Youth and family members of those currently and previously incarcerated are often called “hidden victims.”  Incarceration can profoundly impact families, who may experience ambiguous loss and deep disruptions during and after their loved one’s detention.  The mental health consequences for incarcerated individuals can be compounded by the damage experienced by their families. Incarcerated Individuals and their families need mental health support during the term of incarceration, through the challenges of reentry, and while navigating the long-term effects of family separation.  Some providers specialize in working with the families of currently and formerly incarcerated people and have developed strategies for disrupting cycles of intergenerational trauma.  These lessons can teach others in the mental health workforce (including clinicians, peers, and school mental health personnel) to deliver therapeutic support to clients impacted by incarceration. 
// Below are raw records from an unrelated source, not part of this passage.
(* ===== verification/RequestTheorems.v ===== *)
(** * Theorems about refusals, proposals, retention and restarts *)

From Stdlib Require Import ZArith Lia String Ascii.
From stdpp Require Import base gmap strings list pretty relations.
From S2P Require Import Prelude JsRuntime Types Policy Retention BrokerCore CoreFacts.
From S2P Require Import EventBuffer TaskEventStream Outbox OutboxFacts Workers Proposals Github.
From S2P Require Import TerminalBrief Tasks TaskMachine TaskFacts TaskRuns Exchanges System Atomicity.
From S2P Require Import ProposalMachine Restart OutboxPayload Demo.

(** ** What retention may drop *)

Section Expiry.
Context `{JsHost} `{TaskEventSink} `{BrokerConfig}.

(** The tasks kept because a retained exchange has them as its active task. *)
Definition protected_tasks (nowMs : Z) (b : Broker) : gset string :=
  flat_ids (selectRetainedTerminalRecordIds (jm_values (exchange_view b))
      (fun ex => isTerminalExchangeStatus (ex_status ex)) ex_id (fun ex => Some (ex_updatedAt ex))
      nowMs (terminalRetentionMs cfg_retention) (maxTerminalExchanges cfg_retention) ∅)
    (exchange_view b) (fun ex => opt_ids (ex_activeTaskId ex)).

(** The task ended at [ms], before the retention window, and nothing protects it. *)
Definition task_expired (nowMs : Z) (b : Broker) (t : TaskRecord) (ms : Z) : Prop :=
  expired (fun t => isTerminalTaskStatus (task_status t)) task_id
    (fun t => Some (task_completedAt t ?? task_updatedAt t)) (jm_values (br_tasks b))
    (nowMs - terminalRetentionMs cfg_retention) (protected_tasks nowMs b) t ms.
End Expiry.

Section Requests.
Context `{JsHost} `{TaskEventSink} `{BrokerConfig}.


(** C29.  Every request, returning or throwing, changes each proposal only along
    [proposal_move]: it is created as submitted, decided by an operator or its
    target node, and applied only after an approval and in a workspace of that
    node; retention drops it only once it was rejected, applied or rolled back. *)
Theorem requests_refine_proposal_machine (uuid_inj : forall m n, host_uuid m = host_uuid n -> m = n) b c i :
  reachable b -> rtc (proposal_move c i) (proposal b i) (proposal (run_call c b).1 i).
Proof.
  intros Hr. pose proof (reachable_proposals_ok uuid_inj b Hr) as Hok.
  destruct (reachable_good uuid_inj b Hr) as [Hwf _].
  by destruct (call_advances uuid_inj c b Hwf Hok) as (_ & _ & Hm).
Qed.

(** C30.  Retention leaves no dangling link: a task it keeps is unchanged, and the
    exchange, the proposal, the artifacts and the workers the task names are kept
    with it; active tasks and proposals are always kept. *)
Theorem retention_keeps_references b :
  wf_broker b ->
  let b' := (applyRetentionPolicy b).1 in
  (forall id t, stored b' id = Some t ->
     stored b id = Some t
     /\ (forall e, truthy_opt (task_exchangeId t) = Some e -> jm_get e (br_exchanges b') = jm_get e (br_exchanges b))
     /\ (forall p, truthy_opt (task_proposalId t) = Some p -> proposal b' p = proposal b p)
     /\ (forall a, a ∈ task_artifact_ids t -> jm_get a (br_artifacts b') = jm_get a (br_artifacts b))
     /\ (forall w, w ∈ task_worker_ids t -> jm_get w (br_workers b') = jm_get w (br_workers b)))
  /\ (forall id t, stored b id = Some t -> active t -> stored b' id = Some t)
  /\ (forall i p, proposal b i = Some p -> isTerminalProposalStatus (pr_status p) = false -> proposal b' i = Some p).
Proof. apply retention_links. Qed.

(** Which tasks retention drops: only ended tasks out of the window that no
    retained exchange points to; of those it keeps the newest, at most the
    configured number. *)
Theorem retention_keeps_newest b :
  wf_broker b ->
  let nowMs := host_clock (br_ticks b) in
  let b' := (applyRetentionPolicy b).1 in
  (forall t, t ∈ jm_values (br_tasks b) -> (forall ms, ~ task_expired nowMs b t ms) -> jm_has (task_id t) (br_tasks b') = true)
  /\ (forall t t' ms ms', task_expired nowMs b t ms -> task_expired nowMs b t' ms' ->
       jm_has (task_id t) (br_tasks b') = true -> jm_has (task_id t') (br_tasks b') = false -> (ms' <= ms)%Z)
  /\ exists l : list string, length l <= Z.to_nat (maxTerminalTasks cfg_retention)
       /\ forall t ms, task_expired nowMs b t ms -> jm_has (task_id t) (br_tasks b') = true -> task_id t ∈ l.
Proof.
  intros Hwf nowMs b'.
  assert (forall t, t ∈ jm_values (br_tasks b) -> jm_has (task_id t) (br_tasks b') = true
    <-> task_id t ∈ ret_tasks (retainedIds cfg_retention nowMs (retention_view (tick b)))) as Hkept.
  { intros t Ht. by apply retained_task_stored. }
  assert (forall t ms, task_expired nowMs b t ms -> t ∈ jm_values (br_tasks b)) as Hin by by intros t ms [].
  destruct (selection_outcome (fun t => isTerminalTaskStatus (task_status t)) task_id
    (fun t => Some (task_completedAt t ?? task_updatedAt t)) (jm_values (br_tasks b))
    (nowMs - terminalRetentionMs cfg_retention) (protected_tasks nowMs b)
    (maxTerminalTasks cfg_retention) nowMs (terminalRetentionMs cfg_retention)) as (Hk & Hn & l & Hl & Hm);
    [apply keyed_ids_NoDup, (wf_tasks b Hwf)|done|].
  split_and!.
  - intros t Ht He. apply Hkept; [done|]. by apply Hk.
  - intros t t' ms ms' He He' Hs Hd. eapply Hn; [exact He|exact He'|by apply Hkept; eauto|].
    intros Hs'. apply (Hkept t' (Hin _ _ He')) in Hs'. congruence.
  - exists l. split; [done|]. intros t ms He Hs. apply (Hm t ms He). apply Hkept; eauto.
Qed.


(** An active task survives a restart, in its normal form, which a further
    restart leaves as it is. *)
Theorem active_tasks_survive_restart (uuid_inj : forall m n, host_uuid m = host_uuid n -> m = n) sink ms b id t :
  reachable b -> rooted b -> stored b id = Some t -> active t ->
  stored (restarted sink ms (exportSnapshot b)) id = Some (normalizeTaskRecord t)
  /\ normalizeTaskRecord (normalizeTaskRecord t) = normalizeTaskRecord t.
Proof.
  intros Hr Hroot Ht Ha. split; [|apply normalizeTaskRecord_idemp].
  apply restart_keeps_active; try done; [by apply (reachable_good uuid_inj)|by apply reachable_workers_normal].
Qed.
End Requests.

(** The canonical form of a GitHub task request is canonical: normalising it
    again changes nothing, unless the issue number is zero. *)
Theorem github_request_canonical r r' :
  normalizeGitHubPatchTaskRequest r = Ok r' ->
  (forall p, ct_payload r' = Some p -> js_prop "issueNumber" p <> JNum (NInt 0)) ->
  normalizeGitHubPatchTaskRequest r' = Ok r'.
Proof. apply normalize_idempotent. Qed.

(** Accepted Terminal Brief metadata names the round and the origin broker,
    and its ordinal lies between one and the total of the round. *)
Theorem terminal_brief_metadata_bounds input receiver allow :
  tv_valid (validateTerminalBriefMetadata input receiver allow) = true ->
  is_Some (normalizeToken (js_prop "parentRoundId" input)) /\
  is_Some (normalizeToken (js_prop "originBrokerId" input)) /\
  exists total order,
    normalizePositiveInt (js_prop "parentRoundTotal" input) = Some total /\
    normalizePositiveInt (js_prop "parentRoundOrder" input) = Some order /\
    (1 <= order <= total)%Z.
Proof. apply valid_metadata. Qed.

(** The id of an outbox record determines the task, the status and the time
    of the transition it stands for. *)
Theorem terminal_event_id_injective id st at_ id' st' at' :
  formatTerminalTaskEventId id st at_ = formatTerminalTaskEventId id' st' at'
  <-> id = id' /\ st = st' /\ at_ = at'.
Proof. split; [apply event_id_inj|]. by intros (-> & -> & ->). Qed.

(** The capabilities a worker is stored with are read back unchanged. *)
Theorem capabilities_roundtrip v :
  normalizeCapabilities (capabilities_value (normalizeCapabilities v)) = normalizeCapabilities v.
Proof. apply normalizeCapabilities_normal. Qed.

(** A subscriber of the outbox does not notice a restart: from any cursor it
    is sent the same records (with acknowledgements migrated and audits rebuilt),
    the same next cursor and the same count of redelivered records. *)
Theorem outbox_restart_is_transparent `{OutboxText} afterId limit o :
  outbox_ok o ->
  subscribeWithCursor afterId limit (restarted_outbox o) =
  let s := subscribeWithCursor afterId limit o in
  mkSubscribeResult (map restored_event (sr_events s)) (sr_cursor s) (sr_reconciledUnacked s).
Proof. apply restart_subscribe. Qed.

(** ** Witnesses *)


Lemma requests_refine_proposal_machine_witness :
  let b' := (run_call (CallApproveProposal demo_proposal_id demo_decision) demo_proposed).1 in
  exists p p', proposal demo_proposed demo_proposal_id = Some p
    /\ proposal b' demo_proposal_id = Some p' /\ bool_decide (pr_status p' = StatusApproved) = true
    /\ rtc (proposal_move (CallApproveProposal demo_proposal_id demo_decision) demo_proposal_id) (Some p) (Some p').
Proof.
  intros b'.
  destruct (some_facts (proposal demo_proposed demo_proposal_id) (fun _ => true)) as (p & Hp & _);
    [vm_compute; reflexivity|].
  destruct (some_facts (proposal b' demo_proposal_id) (fun p => bool_decide (pr_status p = StatusApproved)))
    as (p' & Hp' & Hs); [vm_compute; reflexivity|].
  exists p, p'. split; [exact Hp|]. split; [exact Hp'|]. split; [exact Hs|]. rewrite <- Hp, <- Hp'.
  exact (requests_refine_proposal_machine demo_uuid_inj demo_proposed
    (CallApproveProposal demo_proposal_id demo_decision) demo_proposal_id demo_proposed_reachable).
Defined.

Lemma retention_keeps_references_witness :
  exists t, stored demo_state "t1" = Some t
    /\ stored (applyRetentionPolicy demo_state).1 "t1" = Some t
    /\ forall w, w ∈ task_worker_ids t ->
         jm_get w (br_workers (applyRetentionPolicy demo_state).1) = jm_get w (br_workers demo_state).
Proof.
  destruct (stored_facts demo_state "t1" (fun t => isTerminalTaskStatus (task_status t) = false))
    as (t & Ht & Ha); [vm_compute; reflexivity|].
  destruct (retention_keeps_references demo_state demo_wf) as (Hlinks & Hact & _).
  pose proof (Hact "t1" t Ht Ha) as Ht'. exists t. split; [exact Ht|]. split; [exact Ht'|].
  apply (Hlinks "t1" t Ht').
Defined.

Lemma retention_keeps_newest_witness :
  exists t, t ∈ jm_values (br_tasks demo_state)
    /\ jm_has (task_id t) (br_tasks (applyRetentionPolicy demo_state).1) = true.
Proof.
  destruct (stored_facts demo_state "t1" (fun t => isTerminalTaskStatus (task_status t) = false))
    as (t & Ht & Ha); [vm_compute; reflexivity|].
  assert (t ∈ jm_values (br_tasks demo_state)) as Hin.
  { exact (stored_value demo_state "t1" t demo_wf Ht). }
  exists t. split; [exact Hin|].
  apply (retention_keeps_newest demo_state demo_wf); [exact Hin|].
  intros ms (_ & Hterm & _). congruence.
Defined.

Lemma demo_talk_rooted : rooted demo_talk.
Proof.
  unfold rooted. apply Forall_forall, (bool_decide_eq_true_1 _). vm_compute. reflexivity.
Qed.


Lemma active_tasks_survive_restart_witness :
  exists t, stored demo_talk "t1" = Some t
    /\ stored (restarted (new_stream None, new_outbox None) 0 (exportSnapshot demo_talk)) "t1"
       = Some (normalizeTaskRecord t).
Proof.
  destruct (stored_facts demo_talk "t1" (fun t => isTerminalTaskStatus (task_status t) = false))
    as (t & Ht & Ha); [vm_compute; reflexivity|].
  exists t. split; [exact Ht|].
  exact (proj1 (active_tasks_survive_restart demo_uuid_inj (new_stream None, new_outbox None) 0 demo_talk "t1" t
    demo_talk_reachable demo_talk_rooted Ht Ha)).
Defined.

Lemma github_request_canonical_witness :
  exists r', normalizeGitHubPatchTaskRequest demo_github = Ok r' /\ r' <> demo_github
    /\ normalizeGitHubPatchTaskRequest r' = Ok r'.
Proof.
  eexists. split; [vm_compute; reflexivity|]. split; [discriminate|].
  apply (github_request_canonical demo_github); [vm_compute; reflexivity|].
  intros p [= <-]. vm_compute. discriminate.
Defined.

Lemma terminal_brief_metadata_bounds_witness :
  exists total order,
    normalizePositiveInt (JStr "3") = Some total /\ normalizePositiveInt (JNum (NInt 2)) = Some order
    /\ (1 <= order <= total)%Z.
Proof.
  exact (proj2 (proj2 (terminal_brief_metadata_bounds
    [("parentRoundId", JStr "r1"); ("originBrokerId", JStr "hub-a");
     ("parentRoundTotal", JStr "3"); ("parentRoundOrder", JNum (NInt 2))] (Some "hub-b") false
    ltac:(vm_compute; reflexivity)))).
Defined.

Lemma outbox_restart_is_transparent_witness :
  length (sr_events (subscribeWithCursor None None demo_acknowledged)) = 1 /\
  subscribeWithCursor None None (restarted_outbox demo_acknowledged) =
  let s := subscribeWithCursor None None demo_acknowledged in
  mkSubscribeResult (map restored_event (sr_events s)) (sr_cursor s) (sr_reconciledUnacked s).
Proof.
  split; [vm_compute; reflexivity|].
  apply (outbox_restart_is_transparent None None demo_acknowledged).
  apply acknowledge_ok, enqueue_ok, new_outbox_ok.
Defined.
The Pacific Southwest MHTTC is pleased to hold a special 90-minute session to foster learning about how to assist the families of the incarcerated.  Our Center’s Technical Assistance Specialist, Evelyn Clark, will host a presentation by Dad’s M.O.V.E., a family-run organization. This session invites space for Q&A and dialogue and will highlight this organization’s approaches, models, and interventions that are responsive to the needs of the families of incarcerated loved ones.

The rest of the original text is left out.